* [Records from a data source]
Lemma grows_move (h : host_call) (c : IDBCursor) (target : nat + exn) :
  grows (move h c target).
Proof.
  unfold move. apply grows_bind; [apply grows_record | intros _].
  apply grows_bind; [apply grows_gets | intros [|ev]].
  - destruct target; [now apply grows_silent | apply grows_throw].
  - apply grows_throw.
Qed.

Lemma grows_keys_action (action : CursorValue1 -> settle) (c : IDBCursor) :
  grows (keys_action action c).
Proof.
  unfold keys_action. apply grows_bind; [apply grows_record | intros _].
  apply grows_ret.
Qed.

Lemma grows_values_action (action : CursorValue2 -> settle) (c : IDBCursor) :
  grows (values_action action c).
Proof.
  unfold values_action. apply grows_bind; [apply grows_record | intros _].
  apply grows_ret.
Qed.

Lemma grows_action_then (c : IDBCursor) (done : jsval) :
  grows (action_then c done).
Proof.
  unfold action_then. destruct (truthy done);
    [apply grows_resolve | apply grows_move].
Qed.

Lemma grows_onsuccess (action : IDBCursor -> M settle)
    (options : option CursorIterationOption) (result : option IDBCursor) :
  (forall c, grows (action c)) -> grows (onsuccess action options result).
Proof.
  intros Ha. unfold onsuccess. destruct result as [cursor|].
  - apply grows_bind; [apply grows_gets | intros [|]].
    + apply grows_bind.
      * destruct (truthy _); apply grows_move.
      * intros _. apply grows_bind; [now apply grows_silent | intros _].
        apply grows_ret.
    + apply grows_bind; [apply grows_gets | intros [|]].
      * apply grows_bind.
        -- destruct (get_offset options); [apply grows_move | apply grows_throw].
        -- intros _. apply grows_bind; [now apply grows_silent | intros _].
           apply grows_ret.
      * apply grows_bind; [now apply grows_silent | intros _].
        apply grows_bind; [apply Ha | intros p].
        apply grows_bind; [apply grows_gets | intros count].
        apply grows_bind; [| intros _; apply grows_ret].
        destruct (_ && _); [apply grows_resolve | apply grows_ret].
  - apply grows_bind; [apply grows_resolve | intros _; apply grows_ret].
Qed.

Lemma close_grows {A} (m : M A) (w : world) :
  grows m -> exists t, trace (close (m w)) = trace w ++ t.
Proof.
  intros Hm. destruct (Hm w) as [t Ht].
  destruct (m w) as [[a | e] w']; simpl in *.
  - now exists t.
  - exists (t ++ [Uncaught e]). now rewrite Ht, app_assoc.
Qed.

Lemma dispatch_grows (action : IDBCursor -> M settle)
    (options : option CursorIterationOption) (w : world) :
  (forall c, grows (action c)) ->
  exists t, trace (dispatch action options w) = trace w ++ t.
Proof.
  intros Ha. unfold dispatch. destruct (rq w) as [|[result | error]].
  - exists []. now rewrite app_nil_r.
  - destruct (grows_onsuccess action options result Ha (set_rq Idle w))
      as [t Ht].
    destruct (onsuccess _ _ _ _) as [[[[c [done | e]]|] | e] w'];
      simpl in Ht.
    + destruct (close_grows (action_then c done) w' (grows_action_then c done))
        as [t' Ht'].
      exists (t ++ t'). now rewrite Ht', Ht, app_assoc.
    + exists (t ++ [UnhandledRejection e]). simpl.
      now rewrite Ht, app_assoc.
    + now exists t.
    + exists (t ++ [Uncaught e]). simpl. now rewrite Ht, app_assoc.
  - apply (close_grows (onerror error) (set_rq Idle w)).
    apply grows_reject.
Qed.

Lemma event_loop_grows (fuel : nat) (action : IDBCursor -> M settle)
    (options : option CursorIterationOption) (w : world) :
  (forall c, grows (action c)) ->
  exists t, trace (event_loop fuel action options w) = trace w ++ t.
Proof.
  intros Ha. revert w. induction fuel as [|fuel IH]; intros w; simpl.
  - exists []. now rewrite app_nil_r.
  - destruct (rq w).
    + exists []. now rewrite app_nil_r.
    + destruct (dispatch_grows action options w Ha) as [t Ht].
      destruct (IH (dispatch action options w)) as [t' Ht'].
      exists (t ++ t'). now rewrite Ht', Ht, app_assoc.
Qed.

(** *** Pre-flight validation *)

(** On integers the two checks reject exactly the negative values: zero
    is falsy, so the comparison with 1 is never reached for it. *)
Lemma preflight_passes (options : option CursorIterationOption) :
  preflight options = None
  <-> (forall n, get_offset options = Some n -> 0 <= n)
      /\ (forall n, get_limit options = Some n -> 0 <= n).
Proof.
  unfold preflight.
  destruct (get_offset options) as [o|], (get_limit options) as [l|];
    simpl;
    repeat match goal with
      | |- context [Z.eqb ?a ?b] => destruct (Z.eqb_spec a b)
      | |- context [Z.ltb ?a ?b] => destruct (Z.ltb_spec a b)
      end; simpl;
    (split;
     [ intros Hp; try discriminate Hp; split; intros k Hn;
       try discriminate Hn; injection Hn as <-; lia
     | intros [Ho Hl]; try specialize (Ho _ eq_refl);
       try specialize (Hl _ eq_refl); try reflexivity; lia ]).
Qed.

(** A value below zero is refused before the cursor is opened. *)
Lemma negative_offset_throws (p : source) (fuel : nat)
    (action : CursorValue1 -> settle) (options : option CursorIterationOption)
    (n : Z) :
  get_offset options = Some n -> n < 0 ->
  iterateKeys p fuel action options
  = inl (Error "offset must be greater than 0").
Proof.
  intros Ho Hn. unfold iterateKeys, iterateCursor, preflight.
  rewrite Ho. simpl.
  destruct (Z.eqb_spec n 0); [lia|]. destruct (Z.ltb_spec n 1); [|lia].
  reflexivity.
Qed.

(** C4 at the inputs [{offset: 0}] and [{limit: 0}].  Neither
    [iterateKeys] nor [iterateValues] throws: the promise is created and
    the cursor is opened, as if the option had been left out. *)
Theorem zero_offset_and_limit_are_accepted :
  (exists w, iterateKeys five_keys 0 keep_going (Some (with_offset 0)) = inr w
             /\ trace w = [Call (OpenKeyCursor None None)]
             /\ offsetNotApplied w = false)
  /\ (exists w, iterateKeys five_keys 0 keep_going (Some (with_limit 0)) = inr w
                /\ trace w = [Call (OpenKeyCursor None None)])
  /\ (exists w, iterateValues five_keys 0 (fun _ => Fulfils VUndefined)
                  (Some (with_offset 0)) = inr w
                /\ trace w = [Call (OpenCursor None None)])
  /\ (exists w, iterateValues five_keys 0 (fun _ => Fulfils VUndefined)
                  (Some (with_limit 0)) = inr w
                /\ trace w = [Call (OpenCursor None None)])
  /\ (forall fuel,
        iterateKeys five_keys (6 + fuel) keep_going (Some (with_offset 0))
        = iterateKeys five_keys (6 + fuel) keep_going None)
  /\ (forall fuel,
        iterateKeys five_keys (6 + fuel) keep_going (Some (with_limit 0))
        = iterateKeys five_keys (6 + fuel) keep_going None).
Proof.
  split; [| split; [| split; [| split; [| split]]]].
  - eexists. split; [vm_compute; reflexivity | split; reflexivity].
  - eexists. split; [vm_compute; reflexivity | reflexivity].
  - eexists. split; [vm_compute; reflexivity | reflexivity].
  - eexists. split; [vm_compute; reflexivity | reflexivity].
  - intros fuel.
    rewrite !iterateKeys_finished by (vm_compute; reflexivity).
    vm_compute; reflexivity.
  - intros fuel.
    rewrite !iterateKeys_finished by (vm_compute; reflexivity).
    vm_compute; reflexivity.
Qed.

* [Task details]
Could you transcribe the entries above word for word, from the line with "iterateKeys five_keys (6 + fuel) keep_going (Some (with_offset" down to the line with "- eexists. split; [vm_compute; reflexivity | split;", keeping both?

* [Task result]
        iterateKeys five_keys (6 + fuel) keep_going (Some (with_offset 0))
        = iterateKeys five_keys (6 + fuel) keep_going None)
  /\ (forall fuel,
        iterateKeys five_keys (6 + fuel) keep_going (Some (with_limit 0))
        = iterateKeys five_keys (6 + fuel) keep_going None).
Proof.
  split; [| split; [| split; [| split; [| split]]]].
  - eexists. split; [vm_compute; reflexivity | split; reflexivity].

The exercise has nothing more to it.